Après l’appel « NOUS NE CÉDERONS PAS ! »,
une centaine d’organisations ont rendu public le texte « Sortir de l’état
d’urgence » au cours d’une conférence de presse, le 17 décembre 2015.
En réaction à l’horreur des attentats, l’état
d’urgence a été décrété par le gouvernement, puis aggravé et prolongé pour une
durée de trois mois. Nos organisations ont immédiatement exprimé leurs craintes
vis-à-vis de ce régime d’exception ; ces craintes sont aujourd’hui confirmées
par l’ampleur des atteintes aux libertés constatées depuis quelques semaines.
Nous assistons à un véritable détournement de l’état d’urgence qui cible
également des personnes sans aucun lien avec des risques d’attentat. Ces abus
doivent cesser.
La volonté de se rassembler et de manifester ensemble a prévalu après les
attentats commis à Charlie Hebdo et l’Hyper Cacher de
Vincennes, en janvier 2015. Elle prévaut encore. Or, depuis le 13 novembre
2015, les interdictions visant les mobilisations sur la voie publique se
multiplient. Manifester n’est plus un droit, et les rares concessions accordées
par les préfectures, qui attendent souvent le dernier moment pour informer de
leurs intentions, entravent dans les faits son exercice.

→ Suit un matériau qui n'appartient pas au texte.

(** * localflare: the REST route handlers, the row-editor default parser
    and the command-line declaration, embedded from the TypeScript
    sources.

    Embedded here: the route groups of the API worker
    (packages/api/src/worker/routes: d1, kv, r2, queues, logs) with their
    helpers, the route groups of the dashboard server
    (packages/server/src/routes: d1, kv, r2, do) and its health check, the
    health check of the website worker, the row editor dialog of the
    dashboard (parseDefaultValue, isSqlExpression, the defaults of the
    form, validate, handleSave and the change handler of a field), the
    editable cell and the row identifiers of its data table, the relative
    times of the query history, the handlers of the D1 explorer and of
    the queues page that run a query and send a message, the command
    declared with cac in the CLI package, and the log parser, the log
    panel and the log entries of the terminal interface of the CLI.

    A route handler is a program over the calls it makes on the platform
    ([Prog]); running it against a platform ([run]) gives the response,
    the calls made and the final state of the platform.

    Strings are sequences of 8-bit characters ([string] of the Standard
    Library).  The JavaScript string operations below are the ASCII
    fragment of the ECMAScript ones: letters outside [a-z] have no case
    and only the ASCII white space characters are trimmed. *)

From Stdlib Require Import String Ascii List ZArith Lia Bool Arith.
From Stdlib Require Import Permutation Sorted.
From Stdlib Require DecimalString DecimalPos.
Import ListNotations.
Open Scope string_scope.
Set Warnings "-register-all".

(* ------------------------------------------------------------------ *)
(** ** JavaScript string primitives *)
(* ------------------------------------------------------------------ *)

(** The double-quote character (code 34) and the single quote (code 39). *)
Definition dquote : ascii := ascii_of_nat 34.
Definition squote : ascii := ascii_of_nat 39.
#[global] Arguments dquote : simpl never.
#[global] Arguments squote : simpl never.

(** [s.startsWith(p)]. *)
Fixpoint startsWith (s p : string) {struct p} : bool :=
  match p with
  | EmptyString => true
  | String c p' =>
      match s with
      | EmptyString => false
      | String d s' => Ascii.eqb d c && startsWith s' p'
      end
  end.

(** [s.replace(/c/g, r)] for a one-character pattern [c] and a replacement
    [r] without dollar patterns: every occurrence, left to right. *)
Fixpoint replace_global (c : ascii) (r : string) (s : string) : string :=
  match s with
  | EmptyString => EmptyString
  | String a s' =>
      if Ascii.eqb a c then r ++ replace_global c r s'
      else String a (replace_global c r s')
  end.

(** [parts.join(sep)]. *)
Fixpoint join (sep : string) (parts : list string) : string :=
  match parts with
  | [] => EmptyString
  | [p] => p
  | p :: rest => p ++ sep ++ join sep rest
  end.

(** [s.endsWith(p)], through the reversed texts. *)
Fixpoint rev_string (s : string) (acc : string) : string :=
  match s with
  | EmptyString => acc
  | String a s' => rev_string s' (String a acc)
  end.

Definition endsWith (s p : string) : bool :=
  startsWith (rev_string s EmptyString) (rev_string p EmptyString).

(** [s.includes(p)]. *)
Fixpoint includes (s p : string) : bool :=
  startsWith s p ||
  match s with
  | EmptyString => false
  | String _ s' => includes s' p
  end.

(** White space that [trim] removes: tab, line feed, vertical tab, form
    feed, carriage return and space. *)
Definition is_space (a : ascii) : bool :=
  let n := nat_of_ascii a in
  ((9 <=? n)%nat && (n <=? 13)%nat) || (n =? 32)%nat.

Fixpoint trimStart (s : string) : string :=
  match s with
  | EmptyString => EmptyString
  | String a s' => if is_space a then trimStart s' else s
  end.

Fixpoint trimEnd (s : string) : string :=
  match s with
  | EmptyString => EmptyString
  | String a s' =>
      match trimEnd s' with
      | EmptyString => if is_space a then EmptyString else String a EmptyString
      | t => String a t
      end
  end.

(** [s.trim()]. *)
Definition trim (s : string) : string := trimEnd (trimStart s).

Definition upper_char (a : ascii) : ascii :=
  let n := nat_of_ascii a in
  if (97 <=? n)%nat && (n <=? 122)%nat then ascii_of_nat (n - 32) else a.

(** [s.toUpperCase()]. *)
Fixpoint toUpperCase (s : string) : string :=
  match s with
  | EmptyString => EmptyString
  | String a s' => String (upper_char a) (toUpperCase s')
  end.

(** [s.slice(1, -1)]: without the first and the last character; empty for
    a text of fewer than two characters. *)
Fixpoint drop_last (s : string) : string :=
  match s with
  | EmptyString => EmptyString
  | String a EmptyString => EmptyString
  | String a s' => String a (drop_last s')
  end.

Definition slice_1_m1 (s : string) : string :=
  match s with
  | EmptyString => EmptyString
  | String _ s' => drop_last s'
  end.


(** The value of a run of decimal digits at the start of [s], after the
    digits already read, and whether a digit was read. *)
Definition digit_of (a : ascii) : option Z :=
  let n := nat_of_ascii a in
  if (48 <=? n)%nat && (n <=? 57)%nat then Some (Z.of_nat (n - 48)) else None.

Fixpoint leading_digits (s : string) (acc : option Z) : option Z * string :=
  match s with
  | EmptyString => (acc, EmptyString)
  | String a s' =>
      match digit_of a with
      | Some d =>
          leading_digits s' (Some (10 * match acc with Some n => n | None => 0 end + d)%Z)
      | None => (acc, s)
      end
  end.

(** [parseInt(s, 10)]: leading white space, an optional sign, then the
    longest run of digits; [None] stands for NaN.  The result is exact (a
    JavaScript number is exact up to 2^53, and minus zero is zero here). *)
Definition parseInt (s : string) : option Z :=
  match trimStart s with
  | String a s' =>
      if Ascii.eqb a "-"%char then
        match fst (leading_digits s' None) with
        | Some n => Some (- n)%Z
        | None => None
        end
      else if Ascii.eqb a "+"%char then fst (leading_digits s' None)
      else fst (leading_digits (String a s') None)
  | EmptyString => None
  end.

(** [Number(q)] for a query parameter, on the integers: the trimmed text
    is empty (zero) or an optionally signed run of digits; [None] stands
    for NaN, which is also what a missing parameter gives.  Any other
    numeral (a fraction, an exponent, a radix prefix, Infinity) is outside
    the integers of this model and reads as NaN. *)
Definition Number_of_query (q : option string) : option Z :=
  match q with
  | None => None
  | Some s =>
      match trim s with
      | EmptyString => Some 0%Z
      | String a s' =>
          let digits := if Ascii.eqb a "-"%char || Ascii.eqb a "+"%char then s' else String a s' in
          match leading_digits digits None with
          | (Some n, EmptyString) => Some (if Ascii.eqb a "-"%char then - n else n)%Z
          | _ => None
          end
      end
  end.

(** [n || d] on a number: NaN and zero are falsy. *)
Definition number_or (n : option Z) (d : Z) : Z :=
  match n with
  | Some v => if (v =? 0)%Z then d else v
  | None => d
  end.

Definition lower_char (a : ascii) : ascii :=
  let n := nat_of_ascii a in
  if (65 <=? n)%nat && (n <=? 90)%nat then ascii_of_nat (n + 32) else a.

(** [s.toLowerCase()]. *)
Fixpoint toLowerCase (s : string) : string :=
  match s with
  | EmptyString => EmptyString
  | String a s' => String (lower_char a) (toLowerCase s')
  end.

(** [s.slice(n)]. *)
Fixpoint drop (n : nat) (s : string) : string :=
  match n, s with
  | O, _ => s
  | S n', String _ s' => drop n' s'
  | S _, EmptyString => EmptyString
  end.

(** [s.split(sep)[1]] for a separator that is not empty: the text between
    the first occurrence of [sep] and the next one, [None] (undefined)
    when [sep] does not occur. *)
Fixpoint after_first (sep s : string) : option string :=
  if startsWith s sep then Some (drop (String.length sep) s)
  else
    match s with
    | EmptyString => None
    | String _ s' => after_first sep s'
    end.

Fixpoint before_first (sep s : string) : string :=
  if startsWith s sep then EmptyString
  else
    match s with
    | EmptyString => EmptyString
    | String a s' => String a (before_first sep s')
    end.

Definition split_second (sep s : string) : option string :=
  match after_first sep s with
  | Some rest => Some (before_first sep rest)
  | None => None
  end.

(** [String(n)] for an integer. *)
Definition String_of_Z (n : Z) : string :=
  DecimalString.NilZero.string_of_int (Z.to_int n).

(** [q || undefined] and truthiness of an optional text: the empty text is
    falsy. *)
Definition nonempty (q : option string) : option string :=
  match q with
  | Some EmptyString => None
  | _ => q
  end.

(* ------------------------------------------------------------------ *)
(** ** packages/api/src/worker/routes/d1.ts: escapeIdentifier *)
(* ------------------------------------------------------------------ *)

(** A template literal: a double quote, [name.replace(/Q/g, 'QQ')] where Q
    is the double-quote character, and a double quote. *)
Definition escapeIdentifier (name : string) : string :=
  String dquote (replace_global dquote (String dquote (String dquote EmptyString)) name
                 ++ String dquote EmptyString).

(** The claim's wording: every double-quote character of [name] becomes two
    double-quote characters, the other characters stay. *)
Definition double_each_dquote (name : string) : string :=
  string_of_list_ascii
    (flat_map (fun a => if Ascii.eqb a dquote then [dquote; dquote] else [a])
              (list_ascii_of_string name)).

(** How SQLite reads a double-quoted identifier: after the opening quote,
    a pair of quotes stands for one quote and a single quote closes the
    identifier.  The result is the identifier read and the text left after
    the closing quote; [None] when the opening quote is missing or the
    identifier never closes. *)
Fixpoint sqlite_quoted_body (s : string) : option (string * string) :=
  match s with
  | EmptyString => None
  | String a s' =>
      if Ascii.eqb a dquote then
        match s' with
        | String b s'' =>
            if Ascii.eqb b dquote then
              match sqlite_quoted_body s'' with
              | Some (id, rest) => Some (String dquote id, rest)
              | None => None
              end
            else Some (EmptyString, s')
        | EmptyString => Some (EmptyString, EmptyString)
        end
      else
        match sqlite_quoted_body s' with
        | Some (id, rest) => Some (String a id, rest)
        | None => None
        end
  end.

Definition sqlite_read_quoted (s : string) : option (string * string) :=
  match s with
  | String a s' => if Ascii.eqb a dquote then sqlite_quoted_body s' else None
  | EmptyString => None
  end.

(* ------------------------------------------------------------------ *)
(** ** JavaScript values, thrown errors *)
(* ------------------------------------------------------------------ *)

(** Values of type [unknown] as they occur in JSON bodies, rows and bound
    parameters.  Numbers are the integers; an object lists its own
    properties in insertion order, with distinct keys. *)
Inductive JsVal : Type :=
| JUndefined
| JNull
| JBool (b : bool)
| JNum (n : Z)
| JStr (s : string)
| JArr (items : list JsVal)
| JObj (fields : list (string * JsVal)).

(** [Record<string, unknown>]. *)
Definition JsRecord : Type := list (string * JsVal).

(** [o[k]]: the own property [k], [undefined] when there is none.  The
    names an object inherits from Object.prototype are not modelled. *)
Fixpoint prop (o : JsRecord) (k : string) : JsVal :=
  match o with
  | [] => JUndefined
  | (k', v) :: o' => if String.eqb k' k then v else prop o' k
  end.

Le ministère de l’Intérieur justifie tout cela par son
incapacité à sécuriser les parcours alors même qu’il autorise, dans le même
temps, les rencontres sportives et des événements tels que les marchés de Noël,
qui se tiennent sur la voie publique. L’interdiction des rassemblements et
manifestations entraîne la multiplication des arrestations, des gardes à vue,
des assignations à résidence, un fichage policier des militants, et, pour
quelques-uns, des condamnations. Qui peut croire que cela soulage les
autorités ? La censure, ici, s’avère doublement contreproductive…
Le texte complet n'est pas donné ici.